SIAM News Blog
Research

Deep Learning-Augmented Data Assimilation for Next-Generation Predictive Models

Direct observations of real-world systems (e.g., from sensors or satellites) are often noisy and sparse, and the dynamical models that represent these systems are often imperfect (e.g., due to missing physics). Data assimilation (DA) provides a framework that combines these observations and model predictions to produce better estimates of the system. It is thus an essential component of predictive modeling across engineering and the physical sciences, from weather forecasting to cardiovascular simulation [1, 5]. However, DA for high-dimensional, nonlinear systems is challenging; for instance, the widely-used ensemble Kalman filter (EnKF) requires many forward integrations of a computationally expensive dynamical model to produce an ensemble of background forecasts for estimating covariance matrices [4]. Here we leverage the power of deep learning-based, data-driven surrogates that efficiently and accurately produce covariance matrices to enhance ensemble-based DA methods—such as EnKF—for the next generation of predictive models. 
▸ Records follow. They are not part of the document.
Definition dec_TaskSpec : dec TaskSpec := d_struct (fun l x =>
  ps ← field_in l "params" d_pspecs (ts_Params x);
  rs ← field_in l "results" d_results (ts_Results x);
  ws ← field_in l "workspaces" (d_list zero_WorkspaceDecl dec_WorkspaceDecl) (ts_Workspaces x);
  st ← field_in l "steps" (d_list zero_Step dec_Step) (ts_Steps x);
  dn ← field_in l "displayName" d_str (ts_DisplayName x);
  ds ← field_in l "description" d_str (ts_Description x);
  ti ← field_in l "timeout" d_str (ts_Timeout x);
  vo ← field_in l "volumes" (d_list zero_Volume dec_Volume) (ts_Volumes x);
  tm ← field_in l "stepTemplate" (d_ptr zero_StepTemplate dec_StepTemplate) (ts_StepTemplate x);
  sc ← field_in l "sidecars" (d_list zero_Sidecar dec_Sidecar) (ts_Sidecars x);
  Some (mkTaskSpec ps rs ws st dn ds ti vo tm sc)).

(** Its resources have the v1beta1 name alone. *)
Definition zero_StepActionSpec : StepActionSpec := mkStepActionSpec "" [] [] "" [] [] "" [] "" "" None [].
Definition dec_StepActionSpec : dec StepActionSpec := d_struct (fun l x =>
  ds ← field_in l "description" d_str (sas_Description x);
  ps ← field_in l "params" d_pspecs (sas_Params x);
  rs ← field_in l "results" d_results (sas_Results x);
  im ← field_in l "image" d_str (sas_Image x);
  cm ← field_in l "command" d_strs (sas_Command x);
  ar ← field_in l "args" d_strs (sas_Args x);
  sc ← field_in l "script" d_str (sas_Script x);
  en ← field_in l "env" d_env (sas_Env x);
  wd ← field_in l "workingDir" d_str (sas_WorkingDir x);
  pp ← field_in l "imagePullPolicy" d_str (sas_ImagePullPolicy x);
  re ← field_in l "resources" d_resources (sas_Resources x);
  vm ← field_in l "volumeMounts" d_mounts (sas_VolumeMounts x);
  Some (mkStepActionSpec ds ps rs im cm ar sc en wd pp re vm)).

(** [MatrixInfo] is not read. *)
Definition zero_PipelineTask : PipelineTask := mkPipelineTask "" "" None None [] [] [] [] 0 "" None None.
Definition dec_PipelineTask : dec PipelineTask := d_struct (fun l x =>
  n ← field_in l "name" d_str (pt_Name x);
  dn ← field_in l "displayName" d_str (pt_DisplayName x);
  tr ← field_in l "taskRef" (d_ptr zero_TaskRef dec_TaskRef) (pt_TaskRef x);
  ts ← field_in l "taskSpec" (d_ptr zero_TaskSpec dec_TaskSpec) (pt_TaskSpec x);
  ps ← field_in l "params" d_params (pt_Params x);
  ws ← field_in l "workspaces" (d_list zero_WorkspaceBinding dec_WorkspaceBinding) (pt_Workspaces x);
  ra ← field_in l "runAfter" d_strs (pt_RunAfter x);
  wh ← field_in l "when" (d_list zero_WhenExpression dec_WhenExpression) (pt_When x);
  re ← field_in l "retries" d_int (pt_Retries x);
  ti ← field_in l "timeout" d_str (pt_Timeout x);
  mx ← field_in l "matrix" (d_ptr zero_Matrix dec_Matrix) (pt_Matrix x);
  Some (mkPipelineTask n dn tr ts ps ws ra wh re ti mx (pt_MatrixInfo x))).

Definition d_ptasks : dec (list PipelineTask) := d_list zero_PipelineTask dec_PipelineTask.

Definition zero_PipelineSpec : PipelineSpec := mkPipelineSpec "" "" [] [] [] [] [] None.
Definition dec_PipelineSpec : dec PipelineSpec := d_struct (fun l x =>
  dn ← field_in l "displayName" d_str (spec_DisplayName x);
  ds ← field_in l "description" d_str (spec_Description x);
  ps ← field_in l "params" d_pspecs (spec_Params x);
  ws ← field_in l "workspaces" (d_list zero_PipelineWorkspaceDecl dec_PipelineWorkspaceDecl) (spec_Workspaces x);
  ta ← field_in l "tasks" d_ptasks (spec_Tasks x);
  fi ← field_in l "finally" d_ptasks (spec_Finally x);
  rs ← field_in l "results" (d_list zero_PipelineResultSpec dec_PipelineResultSpec) (spec_Results x);
  ti ← field_in l "timeouts" (d_ptr zero_Timeouts dec_Timeouts) (spec_Timeouts x);
  Some (mkPipelineSpec dn ds ps ws ta fi rs ti)).

Definition zero_PipelineRunSpec : PipelineRunSpec := mkPipelineRunSpec None None [] [].
Definition dec_PipelineRunSpec : dec PipelineRunSpec := d_struct (fun l x =>
  rf ← field_in l "pipelineRef" (d_ptr zero_PipelineRef dec_PipelineRef) (prun_PipelineRef x);
  sp ← field_in l "pipelineSpec" (d_ptr zero_PipelineSpec dec_PipelineSpec) (prun_PipelineSpec x);
  ps ← field_in l "params" d_params (prun_Params x);
  ws ← field_in l "workspaces" (d_list zero_PipelineRunWSBinding dec_PipelineRunWSBinding) (prun_Workspaces x);
  Some (mkPipelineRunSpec rf sp ps ws)).

Definition zero_TaskRunSpec : TaskRunSpec := mkTaskRunSpec None None [] [].
Definition dec_TaskRunSpec : dec TaskRunSpec := d_struct (fun l x =>
  rf ← field_in l "taskRef" (d_ptr zero_TaskRef dec_TaskRef) (trun_TaskRef x);
  sp ← field_in l "taskSpec" (d_ptr zero_TaskSpec dec_TaskSpec) (trun_TaskSpec x);
  ps ← field_in l "params" d_params (trun_Params x);
  ws ← field_in l "workspaces" (d_list zero_WorkspaceBinding dec_WorkspaceBinding) (trun_Workspaces x);
  Some (mkTaskRunSpec rf sp ps ws)).

(** ** Documents: the envelope, and a spec *)
Definition d_document {S A} (dec_spec : dec S) (ob : A -> Object) (spec : A -> S) (mk : Object -> S -> A) : dec A :=
  d_struct (fun l x => o ← read_Object l (ob x); s ← field_in l "spec" dec_spec (spec x); Some (mk o s)).

Definition dec_Task : dec Task := d_document dec_TaskSpec task_Object task_Spec mkTask.
Definition dec_Pipeline : dec Pipeline := d_document dec_PipelineSpec pl_Object pl_Spec mkPipeline.
Definition dec_PipelineRun : dec PipelineRun := d_document dec_PipelineRunSpec prun_Object prun_Spec mkPipelineRun.
Definition dec_TaskRun : dec TaskRun := d_document dec_TaskRunSpec trun_Object trun_Spec mkTaskRun.
Definition dec_StepAction : dec StepAction := d_document dec_StepActionSpec sa_Object sa_Spec mkStepAction.

(** loader.go's own two. *)
Definition dec_configMapDoc : dec configMapDoc := d_struct (fun l x =>
  m ← field_in l "metadata" dec_Metadata (cmd_Metadata x);
  d ← field_in l "data" d_map (cmd_Data x);
  b ← field_in l "binaryData" d_map (cmd_BinaryData x);
  i ← field_in l "immutable" (d_ptr false d_bool) (cmd_Immutable x);
  Some (mkconfigMapDoc m d b i)).

Definition dec_secretDoc : dec secretDoc := d_struct (fun l x =>
  m ← field_in l "metadata" dec_Metadata (sd_Metadata x);
  t ← field_in l "type" d_str (sd_Type x);
  d ← field_in l "data" d_map (sd_Data x);
  s ← field_in l "stringData" d_map (sd_StringData x);
  i ← field_in l "immutable" (d_ptr false d_bool) (sd_Immutable x);
  Some (mksecretDoc m t d s i)).
End Decode.

(** *** The loader's interface, over a conversion of YAML to JSON

    The conversion is told the type it is for: it writes a scalar as a string where the
    type wants one. *)
Inductive schema_type : Type := TObject | TTask | TPipeline | TPipelineRun | TTaskRun | TStepAction | TconfigMapDoc | TsecretDoc.
Lemma Sidecar_gives : gives (wf_Sidecar no_bound) dec_Sidecar zero_Sidecar.
Proof. gives_struct. split; [apply or_legacy_holds; by_field|by_field]. Qed.
#[local] Hint Resolve Step_gives StepTemplate_gives Sidecar_gives : gives.

Lemma TaskSpec_gives : gives (wf_TaskSpec shaped no_bound) dec_TaskSpec zero_TaskSpec.
Proof. gives_struct. split_and!; by_field. Qed.
#[local] Hint Resolve TaskSpec_gives : gives.

Lemma PipelineTask_gives : gives (wf_PipelineTask shaped no_bound) dec_PipelineTask zero_PipelineTask.
Proof. gives_struct. split_and!; [by_field..|done|by_field|done]. Qed.
#[local] Hint Resolve PipelineTask_gives : gives.

Lemma PipelineSpec_gives : gives (wf_PipelineSpec shaped no_bound) dec_PipelineSpec zero_PipelineSpec.
Proof. gives_struct. split_and!; by_field. Qed.
End Core.
End Gives.
(* ===== verification/DockerDial.v ===== *)
(** * internal/backend/docker: reaching the daemon

    sshdial.go's dialer, docker.go's [New] with its client, and registryauth.go, as programs
    of calls to the environment, to the network and to golang.org/x/crypto/ssh. *)

From S2P Require Import Prelude GoStrings GoTime Paths Effects Docker.

(** ** net/url *)

(** Of a parsed URL: its username when it has userinfo, and its text without the password. *)
Record url := mkurl {
  url_Scheme : string;
  url_Hostname : string;
  url_Port : string;
  url_User : option string;
  url_Redacted : string;
}.

Class UrlParse := url_parse : string -> result url.

(** net.JoinHostPort *)
Definition JoinHostPort (host port : string) : string :=
  if contains host ":" then "[" +:+ host +:+ "]:" +:+ port else host +:+ ":" +:+ port.

(** ** Calls *)
Abbreviation conn := nat.      (* a TCP connection *)
Abbreviation sshclient := nat.
Abbreviation channel := nat.   (* a unix socket of the remote host, over the ssh client *)

(** What accepts a host key: anything, or the file that was read. *)
Inductive host_keys : Type := InsecureIgnoreHostKey | KnownHosts (path : string).

Record auth_method := mkauth { am_agent : bool; am_key : string }.

Inductive NetE : Type -> Type :=
  | Getenv (name : string) : NetE string
  | UserHomeDir : NetE (result string)
  | DialAgent (sock : string) : NetE bool                         (* whether an agent answers *)
  | ReadKey (path : string) : NetE (option string)
  | ParsePrivateKey (data : string) : NetE (option string)        (* the signer *)
  | LoadKnownHosts (path : string) : NetE (unit + bool * text)    (* an error, and whether it is ErrNotExist *)
  | WantKeys (hk : host_keys) (addr : string) : NetE (list string)   (* the key types on file for a host, by the probe *)
  | DialTCP (addr : string) (timeout : Z) : NetE (result conn)
  | TimeNow : NetE Z
  | CtxDeadline : NetE (option Z)
  | SetDeadline (c : conn) (t : option Z) : NetE unit
  | AbortOnCancel (c : conn) : NetE unit                          (* context.AfterFunc *)
  | StopAbort (c : conn) : NetE unit
  | Handshake (c : conn) (user : string) (auths : list auth_method) (hk : host_keys) (algos : list string) : NetE (result sshclient)
  | DialUnix (s : sshclient) (sock : string) : NetE (result channel)
  | CloseTCP (c : conn) : NetE unit
  | CloseSSH (s : sshclient) : NetE unit
  | CloseChannel (ch : channel) : NetE (option text)
  | NewClient (opts : list string) : NetE (result unit)
  | Ping : NetE (option text)
  | Info : NetE (result string)
  | Hostname : NetE (result string)
  | ParseReference (img : string) : NetE (option string)          (* its registry *)
  | Credentials (registry : string) : NetE (result (option string))  (* none: anonymous *)
  | Authorization (creds : string) : NetE (result (option string))   (* none: an empty config *)
  | EncodeAuthConfig (registry cfg : string) : NetE (result string).

Abbreviation net := (prog NetE).
Example normalize_ex : normalize (bytes_str [97; 32; 10; 98; 32; 13; 10; 10]) = bytes_str [97; 32; 10; 98; 10].
Proof. vm_compute. reflexivity. Qed.

(** ** Lemmas *)
Lemma trim_blanks_idem s : trim_blanks (trim_blanks s) = trim_blanks s.
Proof.
  induction s as [|a s IH]; [done|]. cbn [trim_blanks]. destruct (String.eqb (trim_blanks s) "" && is_blank a) eqn:E; [done|].
  cbn [trim_blanks]. by rewrite IH, E.
Qed.

Lemma trim_blanks_newline s : trim_blanks (s +:+ String "010" "") = trim_blanks s.
Proof. induction s as [|a s IH]; [done|]. change (trim_blanks (String a (s +:+ String "010" "")) = trim_blanks (String a s)). cbn [trim_blanks]. by rewrite IH. Qed.

(** A canonical file is its own canonical form. *)
Lemma normalize_idem s : normalize (normalize s) = normalize s.
Proof. unfold normalize. by rewrite trim_blanks_newline, trim_blanks_idem. Qed.

Lemma elem_of_wanted e : e ∈ wanted <-> exists s, s ∈ Order /\ e = FileName s.
Proof. unfold wanted. rewrite elem_of_list_to_set, list_elem_of_fmap. naive_solver. Qed.

Lemma FileName_normal s : s ∈ Order -> normal (FileName s).
Proof.
  intros Hs. assert (Forall (fun s => normal (FileName s)) Order) as H; [|by eapply Forall_forall in H].
  unfold Order. repeat (apply Forall_cons; split; [by vm_compute|]). constructor.
Qed.

Lemma validateSources_ok srcAbs found : validateSources srcAbs found = None <-> found = wanted.
Proof.
  unfold validateSources. split.
  - destruct (sort_strings (elements (wanted ∖ found))) as [|x l] eqn:E1; [|done].
    destruct (sort_strings (elements (found ∖ wanted))) as [|y l'] eqn:E2; [|done]. intros _.
    assert (forall X : gset string, sort_strings (elements X) = [] -> X = ∅) as H.
    { intros X HX. apply leibniz_equiv, elements_empty_inv. pose proof (sort_strings_length (elements X)) as Hp. rewrite HX in Hp. by destruct (elements X). }
    apply H in E1, E2. apply set_eq. intros x.
    assert (forall X Y : gset string, X ∖ Y = ∅ -> x ∈ X -> x ∈ Y) as Hd.
    { intros X Y HX Hx. destruct (decide (x ∈ Y)) as [?|Hy]; [done|]. exfalso. apply (not_elem_of_empty (C := gset string) x). rewrite <-HX. by apply elem_of_difference. }
    split; by apply Hd.
  - intros ->. rewrite difference_diag_L. reflexivity.
Qed.

(** *** The mirror *)

(** Running a loop's head, then its tail. *)
Lemma run_wrap_ok {A} f args (p : fs (result A)) w a w' : run_fs (wrapP f args p) w = (Ok a, w') -> run_fs p w = (Ok a, w').
Proof. rewrite run_wrap. destruct (run_fs p w) as [[b|e] w1]; [|done]. by intros [= -> ->]. Qed.

Lemma read_file_ok p w d w' : run_fs (fails (call (ReadFile p))) w = (Ok d, w') -> w' = w /\ contents (w_tree w) (key p) = Some d.
Proof.
  rewrite run_fails. destruct w as [now f]. cbn [fs_answer w_now w_tree]. destruct (find f (key p)) as [[m t x|]|] eqn:E; [|done|done].
  intros [= -> <-]. split; [done|]. unfold contents. by rewrite (file_lookup _ _ _ _ _ E).
Qed.

Lemma run_mirrorFile a b w w' : run_fs (mirrorFile a b) w = (Ok tt, w') ->
  exists raw, contents (w_tree w) (key a) = Some raw /\
    (forall j, contents (w_tree w') j = if decide (j = key b) then Some (normalize raw) else contents (w_tree w) j).
Proof.
  unfold mirrorFile. rewrite run_try. destruct (run_fs (wrapP _ _ _) w) as [[raw|e] w1] eqn:E; [|done]. apply run_wrap_ok, read_file_ok in E as [-> Hraw].
  destruct w as [now f]. rewrite run_bind. unfold call. rewrite run_call. cbn [fs_answer w_now w_tree] in *.
  assert (forall r : string + errno, run_fs (wrapP "write %s: %w" [TStr b] (fails (call (WriteFile b (normalize raw) 420)))) (mkWorld now f) = (Ok tt, w') ->
    exists raw, contents f (key a) = Some raw /\ forall j, contents (w_tree w') j = if decide (j = key b) then Some (normalize raw) else contents f j) as Hw.
  { intros _ H%run_wrap_ok. exists raw. split; [done|]. exact (run_WriteFile _ _ _ _ _ H). }
  destruct (find f (key b)) as [[m t x|]|] eqn:Eb; rewrite run_ret; [|by apply (Hw (inr (NotExist (lit ""))))..].
  destruct (String.eqb_spec x (normalize raw)) as [->|_]; [|by apply (Hw (inr (NotExist (lit ""))))].
  rewrite run_ret. intros [= <-]. exists raw. split; [done|]. intros j. cbn. case_decide; [subst|done]. unfold contents. by rewrite (file_lookup _ _ _ _ _ Eb).
Qed.

Section Mirror.
Context (src dst : string).
Abbreviation S' := (key src).
Abbreviation D := (key dst).
Context (Hdis : S' <> D).

Lemma run_mirror l : forall w w', Forall (fun s => s ∈ Order) l ->
  run_fs (foldT (mirror_section src dst) tt l) w = (Ok tt, w') ->
  (forall s, s ∈ l -> exists raw, contents (w_tree w) (child S' (FileName s)) = Some raw /\ contents (w_tree w') (child D (FileName s)) = Some (normalize raw)) /\
  (forall j, (forall s, s ∈ l -> j <> child D (FileName s)) -> contents (w_tree w') j = contents (w_tree w) j).
Proof.
  induction l as [|s l IH]; intros w w' Hl; cbn [foldT]; [intros [= <-]; split; [by intros s ?%not_elem_of_nil|done]|].
  apply Forall_cons in Hl as [Hs Hl]. pose proof (FileName_normal s Hs) as Hn.
  rewrite run_try. destruct (run_fs (mirror_section src dst tt s) w) as [[[]|e] w1] eqn:E; [|done].
  apply run_mirrorFile in E as (raw & Hraw & Hw1). rewrite !key_child in * by done. intros H. destruct (IH w1 w' Hl H) as [H1 H2].
  assert (forall e, contents (w_tree w1) (child S' e) = contents (w_tree w) (child S' e)) as Hsrc.
  { intros e. rewrite Hw1. rewrite decide_False; [done|]. by intros [E _]%child_inj. }
  split.
  - intros x [->|Hx]%elem_of_cons; [|destruct (H1 x Hx) as (r & Hr & ?); exists r; by rewrite <-Hsrc].
    exists raw. split; [done|]. destruct (decide (FileName s ∈ map FileName l)) as [(y & Ey & Hy)%list_elem_of_fmap|Hno].
    + rewrite Ey in *. destruct (H1 y Hy) as (r & Hr & ->). rewrite Hsrc, Hraw in Hr. by injection Hr as ->.
    + rewrite H2, Hw1; [by rewrite decide_True|]. intros y Hy [_ Ey]%child_inj. apply Hno. rewrite Ey. by apply list_elem_of_fmap_2.
  - intros j Hj. rewrite H2, Hw1; [|intros x Hx; apply Hj; by right]. rewrite decide_False; [done|]. apply Hj. by left.
Qed.

(** *** The sweep *)
Definition swept (l : list DirEntry) (j : path) : Prop := exists e, e ∈ l /\ keeps e = false /\ under (child D (de_Name e)) j.

Lemma swept_cons e l j : swept (e :: l) j <-> keeps e = false /\ under (child D (de_Name e)) j \/ swept l j.
Proof.
  split.
  - intros (x & Hx & Hk & Hu). apply elem_of_cons in Hx as [->|Hx]; [by left|]. right. by exists x.
  - intros [[Hk Hu]|(x & Hx & Hk & Hu)]; [exists e|exists x]; (split_and!; [|done|done]); [by left|by right].
Qed.

Lemma remove_all_ok p w w' : run_fs (fails (call (RemoveAll p))) w = (Ok tt, w') -> w_tree w' = remove_tree (w_now w) (key p) (w_tree w).
Proof. rewrite run_fails. cbn [fs_answer]. destruct (blocked _ _); [done|]. case_bool_decide; [done|]. by intros [= <-]. Qed.

Lemma run_sweep l : forall w w', Forall (fun e => normal (de_Name e)) l -> run_fs (foldT (sweep_entry dst) tt l) w = (Ok tt, w') ->
  (forall j, w_tree w' !! j = None <-> w_tree w !! j = None \/ swept l j) /\ (forall j, ~ swept l j -> contents (w_tree w') j = contents (w_tree w) j).
Proof.
  induction l as [|e l IH]; intros w w' Hl; cbn [foldT].
  { intros [= <-]. split; [|done]. intros j. split; [by left|]. intros [?|(e & He & _)]; [done|]. by apply not_elem_of_nil in He. }
  apply Forall_cons in Hl as [Hn Hl]. rewrite run_try. unfold sweep_entry at 1. destruct (keeps e) eqn:Ek.
  - rewrite run_ret. intros H. destruct (IH w w' Hl H) as [H1 H2]. split; intros j; rewrite swept_cons, Ek.
    + rewrite H1. clear. intuition congruence.
    + intros Hj. apply H2. intros Hs. apply Hj. by right.
  - destruct (run_fs (wrapP _ _ _) w) as [[[]|x] w1] eqn:E; [|done]. apply run_wrap_ok, remove_all_ok in E. rewrite key_child in E by done.
    intros H. destruct (IH w1 w' Hl H) as [H1 H2]. split; intros j; rewrite swept_cons, Ek.
    + rewrite H1, E, lookup_remove_tree. case_decide as Hu; [|rewrite lookup_touch_None; clear -Hu; tauto].
      split; [by right; left|by left].
    + intros Hj. rewrite H2 by (clear -Hj; tauto). rewrite E, contents_remove_tree, decide_False by (clear -Hj; tauto). done.
Qed.
End Mirror.

(** The names of a folder's entries. *)
Lemma run_ReadDir p w l w' : run_fs (fails (call (ReadDir p))) w = (Ok l, w') ->
  w' = w /\ l = map (fun e => mkDirEntry e (is_folder (w_tree w !! child (key p) e))) (names_in (w_tree w) (key p)).
Proof. rewrite run_fails. destruct w as [now f]. cbn [fs_answer w_now w_tree]. destruct (find f (key p)) as [[]|]; [done| |done]. by intros [= <- <-]. Qed.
Challenges of DA in High-Dimensional Systems 

A popular choice for DA in high-dimensional, nonlinear systems is ensemble-based methods like EnKF [4]. Unlike variational DA algorithms, ensemble-based methods do not require the dynamical model’s adjoint. And since the EnKF estimates the background covariance matrix from an ensemble of forward integrations, the covariance can evolve in time with the system.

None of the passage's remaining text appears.